> [REQUIREMENT]
The reply to the records below should contain exactly the lines from the line with "plainView = Some tv1 ∧" through the line with "not_true_is_false. intros Hex.", and nothing besides.

> [EXTRACTED ENTRIES]
Lemma add_hidden_then_check_witness :
  (String.index 0 "::" "Z" = None ∧
   m_pOsgWidget plainView = Some 0 ∧ m_pModel plainView !! 0 = Some plainTop ∧
   findChild plainTop "Z" = None ∧
   Osg.isGroup (nodes plainView) (m_node plainTop) = true ∧
   Osg.getNodeMask (nodes plainView) 2 = Some 9%N) ∧
  ∃ tv1 entry tv2 entry2,
    TreeView_add "Z" 2 false true noCallback plainView = Some (true, tv1) ∧
    itemFromIndex (m_pModel tv1) [0; length (rows plainTop)] = Some entry ∧
    m_name entry = "Z" ∧ m_node entry = 2 ∧
    checkState entry = Unchecked ∧ isEnabled entry = true ∧
    m_priorNodeMask entry = 9%N ∧
    Osg.getNodeMask (nodes tv1) 2 = Some 0%N ∧
    toggle Checked [0; length (rows plainTop)] tv1 = Some tv2 ∧
    itemFromIndex (m_pModel tv2) [0; length (rows plainTop)] = Some entry2 ∧
    checkState entry2 = Checked ∧ m_node entry2 = 2 ∧
    Osg.getNodeMask (nodes tv2) 2 = Some 9%N.
Proof.
  split; [repeat split; reflexivity|].
  exact (add_hidden_then_check "Z" 2 true noCallback plainView 0 plainTop 9%N
           eq_refl eq_refl eq_refl eq_refl eq_refl eq_refl).
Defined.

Lemma clicked_throws_iff_witness :
  (m_pOsgWidget plainView = Some 0 ∧
   Forall (λ x, Forall (λ n, n < length (nodes plainView)) (subtreeNodes x))
          (m_pModel plainView)) ∧
  (clicked [0; 5] plainView = None ↔
   itemFromIndex (m_pModel plainView) [0; 5] = None).
Proof.
  assert (Hlive : Forall (λ x, Forall (λ n, n < length (nodes plainView))
                                      (subtreeNodes x)) (m_pModel plainView)).
  { constructor; [|constructor].
    repeat (constructor; [simpl; lia|]). constructor. }
  split; [split; [reflexivity|exact Hlive]|].
  exact (clicked_throws_iff [0; 5] plainView 0 eq_refl Hlive).
Defined.

Lemma clicked_keeps_structure_witness :
  ∃ tv',
    clicked [0; 0] plainView = Some tv' ∧
    m_pOsgWidget tv' = m_pOsgWidget plainView ∧
    map frame (m_pModel tv') = map frame (m_pModel plainView) ∧
    length (nodes tv') = length (nodes plainView) ∧
    (∀ k, Osg.children <$> nodes tv' !! k = Osg.children <$> nodes plainView !! k) ∧
    (∀ item n, itemFromIndex (m_pModel plainView) [0; 0] = Some item →
       n ∉ m_node item :: flat_map visited (rows item) →
       nodes tv' !! n = nodes plainView !! n).
Proof.
  eexists. split; [vm_compute; reflexivity|].
  apply (clicked_keeps_structure [0; 0] plainView).
  vm_compute. reflexivity.
Defined.

Lemma clicked_checked_idempotent_witness :
  (itemFromIndex (m_pModel plainView) [0; 0; 1] = Some plainC2 ∧
   checkState plainC2 = Checked) ∧
  ∃ tv1, clicked [0; 0; 1] plainView = Some tv1 ∧
         clicked [0; 0; 1] tv1 = Some tv1.
Proof.
  split; [split; reflexivity|].
  eexists. split; [vm_compute; reflexivity|].
  apply (clicked_checked_idempotent [0; 0; 1] plainView plainC2 _ eq_refl eq_refl).
  vm_compute. reflexivity.
Defined.
Lemma interpret_results_names_only_witness :
  shown_verdict
    (interpret_results (response_of [detection "Stone" 10 10 50 50])) =
  shown_verdict
    (interpret_results
       (response_of [PDict [("name", PStr "Stone");
                            ("confidence", PFloat conf_threshold)]])).
Proof.
  apply (interpret_results_names_only _ _
           [detection "Stone" 10 10 50 50]
           [PDict [("name", PStr "Stone");
                   ("confidence", PFloat conf_threshold)]]).
  - eexists _, _, _. repeat split; reflexivity.
  - eexists _, _, _. repeat split; reflexivity.
  - repeat constructor.
Defined.

(** X7. A name that is neither text nor false in Python's sense, a number
    or a list say, has no [lower]: when the detections before it are all
    normal, [interpret_results] raises [AttributeError]. *)
Theorem interpret_results_bad_name (j : value) (before after : list value)
        (kvs : list (string * value)) :
  first_results j (before ++ PDict kvs :: after) ->
  Forall (fun d => in_normal_labels (lower (det_name d)) = true) before ->
  truthy (name_value kvs) = true ->
  is_text (name_value kvs) = false ->
  interpret_results j = inl AttributeError.
Proof.
  intros Hfirst Hnormal Htruthy Htext.
  assert (Hany : py_any non_normal (before ++ PDict kvs :: after) =
                 inl AttributeError).
  { rewrite py_any_prefix.
    - replace (existsb _ before) with false.
      + unfold non_normal, get, get_default; simpl.
        fold (name_value kvs). unfold py_or. rewrite Htruthy.
        destruct (name_value kvs); try reflexivity; discriminate.
      + symmetry. apply not_true_is_false. intros Hex.
        apply existsb_exists in Hex as (d & Hin & Hd).
        rewrite Forall_forall in Hnormal. rewrite (Hnormal d Hin) in Hd.
        discriminate.
    - apply forallb_forall. intros d Hin. apply normal_label_wf.
      rewrite Forall_forall in Hnormal. exact (Hnormal d Hin). }
  destruct (before ++ PDict kvs :: after)%list as [|d0 rest] eqn:Hlist.
  - destruct before; discriminate.
  - rewrite (interpret_results_first j d0 rest Hfirst), Hany. reflexivity.
Qed.

Lemma interpret_results_bad_name_witness :
  interpret_results (response_of ([detection "normal" 1 2 3 4] ++
                                  PDict [("name", PInt 5)] :: [])) =
  inl AttributeError.
Proof.
  apply (interpret_results_bad_name _ [detection "normal" 1 2 3 4] []
           [("name", PInt 5)]).
  - eexists _, _, _. repeat split; reflexivity.
  - repeat constructor.
  - reflexivity.
  - reflexivity.
Defined.

End InterpreterInversion.

(** ** Lower-casing and trimming *)

Section TextFacts.

Lemma is_space_lower_char (c : ascii) : is_space (lower_char c) = is_space c.
Proof.
  destruct c as [[] [] [] [] [] [] [] []]; reflexivity.
Qed.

> [SOLUTION TO THIS PROBLEM]
  ∃ tv1, clicked [0; 0; 1] plainView = Some tv1 ∧
         clicked [0; 0; 1] tv1 = Some tv1.
Proof.
  split; [split; reflexivity|].
  eexists. split; [vm_compute; reflexivity|].
  apply (clicked_checked_idempotent [0; 0; 1] plainView plainC2 _ eq_refl eq_refl).
  vm_compute. reflexivity.
Defined.
Lemma interpret_results_names_only_witness :
  shown_verdict
    (interpret_results (response_of [detection "Stone" 10 10 50 50])) =
  shown_verdict
    (interpret_results
       (response_of [PDict [("name", PStr "Stone");
                            ("confidence", PFloat conf_threshold)]])).
Proof.
  apply (interpret_results_names_only _ _
           [detection "Stone" 10 10 50 50]
           [PDict [("name", PStr "Stone");
                   ("confidence", PFloat conf_threshold)]]).
  - eexists _, _, _. repeat split; reflexivity.
  - eexists _, _, _. repeat split; reflexivity.
  - repeat constructor.
Defined.

(** X7. A name that is neither text nor false in Python's sense, a number
    or a list say, has no [lower]: when the detections before it are all
    normal, [interpret_results] raises [AttributeError]. *)
Theorem interpret_results_bad_name (j : value) (before after : list value)
        (kvs : list (string * value)) :
  first_results j (before ++ PDict kvs :: after) ->
  Forall (fun d => in_normal_labels (lower (det_name d)) = true) before ->
  truthy (name_value kvs) = true ->
  is_text (name_value kvs) = false ->
  interpret_results j = inl AttributeError.
Proof.
  intros Hfirst Hnormal Htruthy Htext.
  assert (Hany : py_any non_normal (before ++ PDict kvs :: after) =
                 inl AttributeError).
  { rewrite py_any_prefix.
    - replace (existsb _ before) with false.
      + unfold non_normal, get, get_default; simpl.
        fold (name_value kvs). unfold py_or. rewrite Htruthy.
        destruct (name_value kvs); try reflexivity; discriminate.
      + symmetry. apply not_true_is_false. intros Hex.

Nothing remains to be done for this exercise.